[Saved entries]
(* ===== verification/NodeArtifacts.v ===== *)
(** * Artifacts on a node (cmd/canter-node/main.go)

    [extractTarGz] unpacks an artifact under a fresh directory; [materialize]
    keeps one directory per digest.  Decompression and the tar reader are the
    parameter [open_archive]: the headers the reader yields, how the stream
    ends, and what is left of it. *)

From S2P Require Import Prelude Effects GoStrings Digest Documents SandboxSpec Calls Systems Creation Releases AgentCalls.

(** ** Package path *)
(** [acc] is the path so far, last element first. *)
Definition clean_step (rooted : bool) (acc : list string) (segment : string) : list string :=
  if (segment == EmptyString) || (segment == ".") then acc
  else if segment == ".." then
    match acc with
    | [] => if rooted then [] else [".."]
    | last :: acc' => if last == ".." then ".." :: acc else acc'
    end
  else segment :: acc.
Definition Clean (p : string) : string :=
  if p == EmptyString then "."
  else
    let rooted := HasPrefix p "/" in
    let out := rev (fold_left (clean_step rooted) (Split p "/") []) in
    if rooted then "/" +:+ Join out "/" else if out == [] then "." else Join out "/".

(** Up to the last slash. *)
Fixpoint dir_part (p : string) : string :=
  match p with
  | EmptyString => EmptyString
  | String c p' => if contains_byte p "/" then String c (dir_part p') else EmptyString
  end.
Definition Dir (p : string) : string := Clean (dir_part p).
Definition path_Join (a b : string) : string :=
  if (a == EmptyString) && (b == EmptyString) then EmptyString
  else if a == EmptyString then Clean b else Clean (a +:+ "/" +:+ b).

(** [Dir(p)], [Dir(Dir(p))], ... until "." or "/". *)
Fixpoint ancestors (fuel : nat) (p : string) : list string :=
  match fuel with
  | O => []
  | S f => let d := Dir p in if (d == ".") || (d == "/") then [] else d :: ancestors f d
  end.

(** ** Package archive/tar *)
Definition TypeReg : Z := 48.
Definition TypeDir : Z := 53.
Module tar_header.
Record tar_header : Type := mk {
  Name : string; Typeflag : Z; Size : Z; Mode : Z; Uname : string; Gname : string; Linkname : string;
  PAXRecords : gmap string string; Xattrs : gmap string string
}.
End tar_header.
Abbreviation tar_header := tar_header.tar_header (only parsing).

(** What the gzip and tar readers yield: the headers, then the error that ends
    them ([None] is io.EOF), the result of draining the stream after it, whether
    the limit on expanded bytes was reached, and the compressed bytes left. *)
Record archive : Type := Archive {
  a_headers : list tar_header.tar_header;
  a_end : option error;
  a_drain : result unit;
  a_exhausted : bool;
  a_rest : Z
}.

Section NodeArtifacts.
Context `{Unicode} (open_archive : string -> result archive).

Definition maxNodeArtifactBytes : Z := 512 * 2 ^ 20.
Definition maxNodeArtifactEntries : Z := 4096.
Definition maxNodeArtifactPathBytes : Z := 512.
Definition maxNodeArtifactMetadataBytes : Z := 16 * 2 ^ 10.

(** ** Names *)
Definition canonical_name (header : tar_header) : string :=
  if tar_header.Typeflag header =? TypeDir then TrimSuffix (tar_header.Name header) "/" else tar_header.Name header.

Definition check_name (header : tar_header) : result string :=
  let name := tar_header.Name header in
  let unsafe := Errorf ("unsafe artifact path " +:+ Quote name) in
  reject_if ((slen name =? 0) || (maxNodeArtifactPathBytes <? slen name) || Contains name "\") unsafe;;
  let clean := Clean name in
  reject_if ((clean != canonical_name header) || (clean == ".") || (clean == "..") || HasPrefix name "/" ||
             HasPrefix clean "../") unsafe;;
  Ok clean.

(** Neither the entry nor anything above or below it is already there. *)
Definition check_collisions (seen : gmap string Z) (header : tar_header) (clean : string) : result unit :=
  reject_if (bool_decide (is_Some (seen !! clean))) (Errorf ("artifact contains duplicate path " +:+ Quote clean));;
  match List.find (fun ancestor => default 0 (seen !! ancestor) =? TypeReg) (ancestors (String.length clean) clean) with
  | Some ancestor =>
      Err (Errorf ("artifact path " +:+ Quote clean +:+ " descends from regular file " +:+ Quote ancestor))
  | None => Ok tt
  end;;
  if tar_header.Typeflag header =? TypeReg then
    match List.find (fun existing => HasPrefix existing (clean +:+ "/")) (fst <$> map_to_list seen) with
    | Some existing =>
        Err (Errorf ("artifact regular file " +:+ Quote clean +:+ " conflicts with child path " +:+ Quote existing))
    | None => Ok tt
    end
  else Ok tt.

Definition records_bytes (m : gmap string string) : Z :=
  foldr (fun kv n => slen kv.1 + slen kv.2 + n) 0 (map_to_list m).
Definition check_metadata (header : tar_header) (clean : string) : result unit :=
  let pax := tar_header.PAXRecords header in
  let xattrs := tar_header.Xattrs header in
  reject_if ((32 <? Z.of_nat (size pax)) || (32 <? Z.of_nat (size xattrs)))
    (Errorf ("artifact header " +:+ Quote clean +:+ " contains excessive metadata"));;
  let metadataBytes := slen (tar_header.Uname header) + slen (tar_header.Gname header) +
                       slen (tar_header.Linkname header) + records_bytes pax + records_bytes xattrs in
  let mode := tar_header.Mode header in
  reject_if ((maxNodeArtifactMetadataBytes <? metadataBytes) || (mode <? 0) || negb (Z.ldiff mode 511 =? 0) ||
             (tar_header.Size header <? 0))
    (Errorf ("artifact header " +:+ Quote clean +:+ " exceeds safe metadata limits")).

(** ** One entry *)
(** The directory or file itself; answers the new total of file bytes. *)
Definition extract_entry (destination : string) (header : tar_header) (clean : string) (expandedPayload : Z)
    : aprog (result Z) :=
  let path := path_Join destination clean in
  let size := tar_header.Size header in
  if tar_header.Typeflag header =? TypeDir then
    if negb (size =? 0) then Ret (Err (Errorf ("artifact directory " +:+ Quote clean +:+ " declares data")))
    else _ ←! ask (MkdirAll path 488); Ret (Ok expandedPayload)
  else if tar_header.Typeflag header =? TypeReg then
    let expandedPayload := add64 expandedPayload size in
    if maxNodeArtifactBytes <? expandedPayload
    then Ret (Err (Errorf ("artifact expands beyond " +:+ Itoa maxNodeArtifactBytes +:+ " bytes")))
    else
      _ ←! ask (MkdirAll (Dir path) 488);
      _ ←! ask (CreateExclusive path (Z.land (tar_header.Mode header) 488));
      copied ← ask (CopyN path size);
      closed ← ask (CloseFile path);
      match (copied : result unit), (closed : result unit) with
      | Err e, _ => Ret (Err e)
      | Ok _, Err e => Ret (Err e)
      | Ok _, Ok _ => Ret (Ok expandedPayload)
      end
  else Ret (Err (Errorf ("unsupported artifact entry " +:+ Quote (tar_header.Name header)))).

Definition check_entry (entries : Z) (seen : gmap string Z) (header : tar_header) : result string :=
  reject_if (maxNodeArtifactEntries <? entries)
    (Errorf ("artifact contains more than " +:+ Itoa maxNodeArtifactEntries +:+ " entries"));;
  clean ← check_name header;
  check_collisions seen header clean;;
  check_metadata header clean;;
  Ok clean.

Fixpoint extract_entries (destination : string) (headers : list tar_header) (seen : gmap string Z)
    (entries expandedPayload : Z) : aprog (result unit) :=
  match headers with
  | [] => Ret (Ok tt)
  | header :: rest =>
      let entries := entries + 1 in
      clean ←! lift (check_entry entries seen header);
      expandedPayload ←! extract_entry destination header clean expandedPayload;
      extract_entries destination rest (<[clean := tar_header.Typeflag header]> seen) entries expandedPayload
  end.

(** After io.EOF: the gzip member is drained, nothing is left. *)
Definition finish_archive (a : archive) : result unit :=
  match a_end a with
  | Some e => Err e
  | None =>
      match a_drain a with
      | Err e => Err (Wrapf "finish tar.gz artifact: " e)
      | Ok _ =>
          reject_if (a_exhausted a)
            (Errorf ("artifact expanded stream exceeds " +:+ Itoa maxNodeArtifactBytes +:+ " bytes"));;
          reject_if (negb (a_rest a =? 0)) (Errorf "artifact contains trailing compressed data")
      end
  end.

Definition extractTarGz (artifact destination : string) : aprog (result unit) :=
  archive ←! lift (open_archive artifact);
  _ ←! extract_entries destination (a_headers archive) ∅ 0 0;
  lift (finish_archive archive).

(** ** The cache of unpacked releases *)
Definition releaseCacheDir (root : string) (manifest : ReleaseManifest) : string :=
  path_Join root (ReleaseManifest.Version manifest +:+ "-" +:+ ReleaseManifest.ArtifactSHA manifest).

Definition valid_digest (manifest : ReleaseManifest) : result unit :=
  let sha := ReleaseManifest.ArtifactSHA manifest in
  reject_if (negb (slen sha =? 64) || (sha != ToLower sha)) (Errorf "desired release has an invalid artifact digest");;
  reject_if (match hex_decode sha with
             | None => true
             | Some digest => (length digest != 32%nat) || (ReleaseManifest.Version manifest != take_bytes 12 sha)
             end) (Errorf "desired release version does not match its artifact digest").

(** [_ = os.RemoveAll(temp); return err]. *)
Definition discard {A} (temp : string) (e : error) : aprog (result A) := _ ← ask (RemoveAll temp); Ret (Err e).

Definition materialize (releaseRoot : string) (manifest : ReleaseManifest) : aprog (result string) :=
  _ ←! lift (valid_digest manifest);
  let sha := ReleaseManifest.ArtifactSHA manifest in
  let root := if releaseRoot == EmptyString then "/var/lib/canter-node/releases" else releaseRoot in
  let dir := releaseCacheDir root manifest in
  cached ← ask (FReadFile (path_Join dir ".artifact-sha256"));
  if (match (cached : result string) with Ok b => TrimSpace b == sha | Err _ => false end) then Ret (Ok dir)
  else
    artifact ←! ask (GArtifact sha);
    let actual := sha256_hex artifact in
    if actual != sha then Ret (Err (Errorf ("artifact digest mismatch: got " +:+ actual)))
    else
      _ ←! ask (MkdirAll root 488);
      temp ←! ask (MkdirTemp root ".incoming-");
      extracted ← extractTarGz artifact temp;
      match extracted with
      | Err e => discard temp e
      | Ok _ =>
          marked ← ask (FWriteFile (path_Join temp ".artifact-sha256") (sha +:+ bytes [10]) 416);
          match (marked : result unit) with
          | Err e => discard temp e
          | Ok _ =>
              _ ← ask (RemoveAll dir);
              renamed ← ask (Rename temp dir);
              match (renamed : result unit) with
              | Err e => discard temp e
              | Ok _ => Ret (Ok dir)
              end
          end
      end.
End NodeArtifacts.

= ACTIVITY =
Once you find the line containing "Fixpoint ancestors (fuel", stop: reproduce exactly that line and every line of the data before it, and nothing else.

= PROBLEM SOLUTION =
(* ===== verification/NodeArtifacts.v ===== *)
(** * Artifacts on a node (cmd/canter-node/main.go)

    [extractTarGz] unpacks an artifact under a fresh directory; [materialize]
    keeps one directory per digest.  Decompression and the tar reader are the
    parameter [open_archive]: the headers the reader yields, how the stream
    ends, and what is left of it. *)

From S2P Require Import Prelude Effects GoStrings Digest Documents SandboxSpec Calls Systems Creation Releases AgentCalls.

(** ** Package path *)
(** [acc] is the path so far, last element first. *)
Definition clean_step (rooted : bool) (acc : list string) (segment : string) : list string :=
  if (segment == EmptyString) || (segment == ".") then acc
  else if segment == ".." then
    match acc with
    | [] => if rooted then [] else [".."]
    | last :: acc' => if last == ".." then ".." :: acc else acc'
    end
  else segment :: acc.
Definition Clean (p : string) : string :=
  if p == EmptyString then "."
  else
    let rooted := HasPrefix p "/" in
    let out := rev (fold_left (clean_step rooted) (Split p "/") []) in
    if rooted then "/" +:+ Join out "/" else if out == [] then "." else Join out "/".

(** Up to the last slash. *)
Fixpoint dir_part (p : string) : string :=
  match p with
  | EmptyString => EmptyString
  | String c p' => if contains_byte p "/" then String c (dir_part p') else EmptyString
  end.
Definition Dir (p : string) : string := Clean (dir_part p).
Definition path_Join (a b : string) : string :=
  if (a == EmptyString) && (b == EmptyString) then EmptyString
  else if a == EmptyString then Clean b else Clean (a +:+ "/" +:+ b).

(** [Dir(p)], [Dir(Dir(p))], ... until "." or "/". *)
Fixpoint ancestors (fuel : nat) (p : string) : list string :=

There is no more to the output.